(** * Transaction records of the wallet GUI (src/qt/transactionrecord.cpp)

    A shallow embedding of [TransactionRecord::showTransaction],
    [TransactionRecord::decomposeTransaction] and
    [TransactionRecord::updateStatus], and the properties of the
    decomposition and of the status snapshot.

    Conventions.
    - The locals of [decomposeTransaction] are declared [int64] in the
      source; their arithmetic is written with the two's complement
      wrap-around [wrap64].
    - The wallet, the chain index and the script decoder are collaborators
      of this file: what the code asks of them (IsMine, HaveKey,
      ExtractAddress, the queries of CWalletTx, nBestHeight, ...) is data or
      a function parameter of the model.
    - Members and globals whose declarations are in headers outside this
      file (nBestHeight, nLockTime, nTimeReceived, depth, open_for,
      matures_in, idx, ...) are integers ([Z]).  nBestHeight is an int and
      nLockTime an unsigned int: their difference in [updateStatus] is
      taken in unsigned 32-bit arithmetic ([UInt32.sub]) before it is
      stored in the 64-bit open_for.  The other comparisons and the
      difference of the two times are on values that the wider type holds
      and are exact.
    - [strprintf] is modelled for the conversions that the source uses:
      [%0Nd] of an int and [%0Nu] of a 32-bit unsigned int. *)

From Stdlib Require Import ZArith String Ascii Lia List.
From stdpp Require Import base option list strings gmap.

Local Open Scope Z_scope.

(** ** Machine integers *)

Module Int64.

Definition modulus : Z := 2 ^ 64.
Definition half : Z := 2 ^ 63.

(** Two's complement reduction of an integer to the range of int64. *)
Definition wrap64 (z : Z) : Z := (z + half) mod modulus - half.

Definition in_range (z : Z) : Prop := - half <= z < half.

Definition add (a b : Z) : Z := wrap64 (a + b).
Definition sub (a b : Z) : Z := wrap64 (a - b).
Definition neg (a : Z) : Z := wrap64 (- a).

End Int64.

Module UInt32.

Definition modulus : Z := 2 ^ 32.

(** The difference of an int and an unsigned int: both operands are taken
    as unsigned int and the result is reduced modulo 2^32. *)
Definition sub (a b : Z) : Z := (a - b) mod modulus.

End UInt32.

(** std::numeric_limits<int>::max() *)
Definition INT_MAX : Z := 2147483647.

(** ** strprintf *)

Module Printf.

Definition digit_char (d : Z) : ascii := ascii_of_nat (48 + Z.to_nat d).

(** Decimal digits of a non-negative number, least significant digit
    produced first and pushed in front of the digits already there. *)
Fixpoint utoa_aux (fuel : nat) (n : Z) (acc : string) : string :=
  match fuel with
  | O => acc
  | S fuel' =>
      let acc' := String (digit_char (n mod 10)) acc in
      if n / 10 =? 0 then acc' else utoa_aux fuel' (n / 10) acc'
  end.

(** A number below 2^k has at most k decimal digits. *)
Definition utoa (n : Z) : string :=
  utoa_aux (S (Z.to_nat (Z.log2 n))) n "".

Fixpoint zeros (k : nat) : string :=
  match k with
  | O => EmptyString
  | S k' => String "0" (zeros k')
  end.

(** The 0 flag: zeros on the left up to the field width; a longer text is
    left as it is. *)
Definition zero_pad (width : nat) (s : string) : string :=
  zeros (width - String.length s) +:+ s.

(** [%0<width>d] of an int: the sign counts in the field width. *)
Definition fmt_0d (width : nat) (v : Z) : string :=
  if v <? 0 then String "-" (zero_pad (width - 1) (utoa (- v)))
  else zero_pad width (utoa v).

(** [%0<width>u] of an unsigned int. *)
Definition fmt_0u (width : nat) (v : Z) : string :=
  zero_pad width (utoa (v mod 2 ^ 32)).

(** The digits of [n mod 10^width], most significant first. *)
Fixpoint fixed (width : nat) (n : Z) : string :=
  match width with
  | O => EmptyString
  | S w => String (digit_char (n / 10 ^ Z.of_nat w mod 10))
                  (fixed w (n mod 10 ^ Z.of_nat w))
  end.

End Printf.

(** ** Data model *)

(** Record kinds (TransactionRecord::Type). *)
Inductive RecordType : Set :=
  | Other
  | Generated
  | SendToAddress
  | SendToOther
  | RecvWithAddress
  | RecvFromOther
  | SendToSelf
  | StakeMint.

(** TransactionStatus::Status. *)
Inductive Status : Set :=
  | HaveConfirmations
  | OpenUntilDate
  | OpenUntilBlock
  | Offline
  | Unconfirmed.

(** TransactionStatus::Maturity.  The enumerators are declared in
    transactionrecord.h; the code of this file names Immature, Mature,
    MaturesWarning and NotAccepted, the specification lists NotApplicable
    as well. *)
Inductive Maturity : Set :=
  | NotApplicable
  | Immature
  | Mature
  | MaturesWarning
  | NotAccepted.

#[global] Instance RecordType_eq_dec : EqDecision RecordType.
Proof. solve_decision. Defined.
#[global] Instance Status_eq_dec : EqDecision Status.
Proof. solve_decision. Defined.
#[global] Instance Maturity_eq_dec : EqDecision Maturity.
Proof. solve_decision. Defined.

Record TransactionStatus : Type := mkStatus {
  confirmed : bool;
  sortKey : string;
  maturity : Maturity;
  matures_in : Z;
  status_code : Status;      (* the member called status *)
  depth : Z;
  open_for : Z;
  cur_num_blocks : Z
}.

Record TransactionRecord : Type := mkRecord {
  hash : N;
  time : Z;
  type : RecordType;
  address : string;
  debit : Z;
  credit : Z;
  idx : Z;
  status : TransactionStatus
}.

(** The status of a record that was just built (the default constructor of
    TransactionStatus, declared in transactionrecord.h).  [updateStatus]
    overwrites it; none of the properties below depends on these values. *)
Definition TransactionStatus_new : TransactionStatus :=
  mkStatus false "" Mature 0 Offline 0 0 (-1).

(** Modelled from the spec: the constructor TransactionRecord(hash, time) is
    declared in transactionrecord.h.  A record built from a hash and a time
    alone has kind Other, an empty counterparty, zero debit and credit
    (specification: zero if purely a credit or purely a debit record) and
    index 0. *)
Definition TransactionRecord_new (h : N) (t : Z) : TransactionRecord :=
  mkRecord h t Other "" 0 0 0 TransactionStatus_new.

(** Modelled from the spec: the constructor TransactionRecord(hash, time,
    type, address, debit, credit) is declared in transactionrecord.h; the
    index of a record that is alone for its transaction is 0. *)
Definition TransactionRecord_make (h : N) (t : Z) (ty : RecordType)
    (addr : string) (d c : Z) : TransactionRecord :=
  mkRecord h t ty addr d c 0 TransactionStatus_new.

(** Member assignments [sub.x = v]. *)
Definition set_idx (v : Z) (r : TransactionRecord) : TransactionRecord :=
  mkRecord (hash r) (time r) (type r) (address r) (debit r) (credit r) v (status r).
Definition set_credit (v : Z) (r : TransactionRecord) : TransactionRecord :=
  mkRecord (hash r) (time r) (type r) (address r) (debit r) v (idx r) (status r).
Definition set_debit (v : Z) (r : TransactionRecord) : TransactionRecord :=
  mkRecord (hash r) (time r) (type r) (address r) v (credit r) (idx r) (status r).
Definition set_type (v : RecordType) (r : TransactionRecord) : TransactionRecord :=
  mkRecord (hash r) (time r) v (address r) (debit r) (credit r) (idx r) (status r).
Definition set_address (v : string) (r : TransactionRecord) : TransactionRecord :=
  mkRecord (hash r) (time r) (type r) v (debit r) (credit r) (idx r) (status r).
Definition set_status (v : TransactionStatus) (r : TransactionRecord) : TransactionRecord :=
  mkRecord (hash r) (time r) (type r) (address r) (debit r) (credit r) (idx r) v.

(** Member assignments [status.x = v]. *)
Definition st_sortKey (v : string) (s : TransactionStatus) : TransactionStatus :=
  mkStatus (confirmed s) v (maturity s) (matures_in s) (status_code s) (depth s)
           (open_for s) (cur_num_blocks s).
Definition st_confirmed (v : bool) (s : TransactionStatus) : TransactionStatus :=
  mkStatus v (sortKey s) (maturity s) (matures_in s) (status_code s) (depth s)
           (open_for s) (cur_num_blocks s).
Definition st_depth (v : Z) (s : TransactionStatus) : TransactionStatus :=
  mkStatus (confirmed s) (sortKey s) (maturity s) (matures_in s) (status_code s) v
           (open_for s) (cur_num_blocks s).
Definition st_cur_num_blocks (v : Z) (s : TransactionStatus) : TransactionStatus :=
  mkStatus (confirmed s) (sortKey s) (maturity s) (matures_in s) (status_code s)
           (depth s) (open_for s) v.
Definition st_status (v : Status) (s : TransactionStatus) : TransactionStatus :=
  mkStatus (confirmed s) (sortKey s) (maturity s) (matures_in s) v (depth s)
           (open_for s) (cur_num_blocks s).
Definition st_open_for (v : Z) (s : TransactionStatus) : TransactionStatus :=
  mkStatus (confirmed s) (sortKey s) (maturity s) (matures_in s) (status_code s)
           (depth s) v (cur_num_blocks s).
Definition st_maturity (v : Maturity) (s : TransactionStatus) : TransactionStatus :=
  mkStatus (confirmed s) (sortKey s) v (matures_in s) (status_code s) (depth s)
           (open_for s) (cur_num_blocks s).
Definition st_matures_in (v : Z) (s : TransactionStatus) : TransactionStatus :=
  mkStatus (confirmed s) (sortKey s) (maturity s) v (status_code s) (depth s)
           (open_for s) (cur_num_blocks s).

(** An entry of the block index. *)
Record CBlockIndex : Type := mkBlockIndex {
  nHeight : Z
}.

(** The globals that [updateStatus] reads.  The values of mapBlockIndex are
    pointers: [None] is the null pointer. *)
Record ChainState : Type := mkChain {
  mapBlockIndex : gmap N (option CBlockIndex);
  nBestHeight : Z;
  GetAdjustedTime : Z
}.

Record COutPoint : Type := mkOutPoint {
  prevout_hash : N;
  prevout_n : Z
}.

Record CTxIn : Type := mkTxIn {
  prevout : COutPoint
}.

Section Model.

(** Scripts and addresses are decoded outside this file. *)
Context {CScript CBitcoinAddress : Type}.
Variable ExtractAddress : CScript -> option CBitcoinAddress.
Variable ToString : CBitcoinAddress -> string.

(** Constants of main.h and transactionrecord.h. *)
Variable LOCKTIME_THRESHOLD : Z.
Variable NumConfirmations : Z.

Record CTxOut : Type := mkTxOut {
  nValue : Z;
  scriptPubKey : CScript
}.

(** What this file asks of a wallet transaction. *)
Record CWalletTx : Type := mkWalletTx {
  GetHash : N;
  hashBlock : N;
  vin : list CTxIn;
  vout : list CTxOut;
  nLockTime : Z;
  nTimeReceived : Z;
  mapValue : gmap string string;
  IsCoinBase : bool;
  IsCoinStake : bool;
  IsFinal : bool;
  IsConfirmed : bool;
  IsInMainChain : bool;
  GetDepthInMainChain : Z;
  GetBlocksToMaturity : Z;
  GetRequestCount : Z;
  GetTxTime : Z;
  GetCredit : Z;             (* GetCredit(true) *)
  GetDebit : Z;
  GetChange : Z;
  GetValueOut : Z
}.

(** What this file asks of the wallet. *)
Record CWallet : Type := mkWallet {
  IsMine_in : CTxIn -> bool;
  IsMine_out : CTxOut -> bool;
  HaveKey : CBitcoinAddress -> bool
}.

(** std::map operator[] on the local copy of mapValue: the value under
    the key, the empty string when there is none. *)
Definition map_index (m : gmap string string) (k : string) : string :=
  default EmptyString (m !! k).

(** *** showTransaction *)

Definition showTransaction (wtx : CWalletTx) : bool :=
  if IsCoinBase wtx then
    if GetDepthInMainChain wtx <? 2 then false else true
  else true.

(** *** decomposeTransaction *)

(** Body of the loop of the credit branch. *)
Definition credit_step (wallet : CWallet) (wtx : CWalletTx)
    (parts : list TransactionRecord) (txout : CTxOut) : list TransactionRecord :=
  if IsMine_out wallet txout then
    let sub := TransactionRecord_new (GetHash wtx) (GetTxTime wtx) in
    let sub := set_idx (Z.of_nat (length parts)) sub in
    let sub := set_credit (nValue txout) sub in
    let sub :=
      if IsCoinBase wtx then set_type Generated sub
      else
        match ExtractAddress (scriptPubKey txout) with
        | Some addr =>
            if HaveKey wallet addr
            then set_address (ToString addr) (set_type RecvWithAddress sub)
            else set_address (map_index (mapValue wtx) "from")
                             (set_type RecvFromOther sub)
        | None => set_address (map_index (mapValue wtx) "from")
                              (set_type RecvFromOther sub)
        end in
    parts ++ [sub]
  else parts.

* * *

** What the exercise asks **
The reply should hold only the lines of the listing above starting at the line containing "decomposition and of the status snapshot." and ending at the line containing "- Members and", exactly as written.

** Result **
    decomposition and of the status snapshot.

    Conventions.
    - The locals of [decomposeTransaction] are declared [int64] in the
      source; their arithmetic is written with the two's complement
      wrap-around [wrap64].
    - The wallet, the chain index and the script decoder are collaborators
      of this file: what the code asks of them (IsMine, HaveKey,
      ExtractAddress, the queries of CWalletTx, nBestHeight, ...) is data or
      a function parameter of the model.
    - Members and globals whose declarations are in headers outside this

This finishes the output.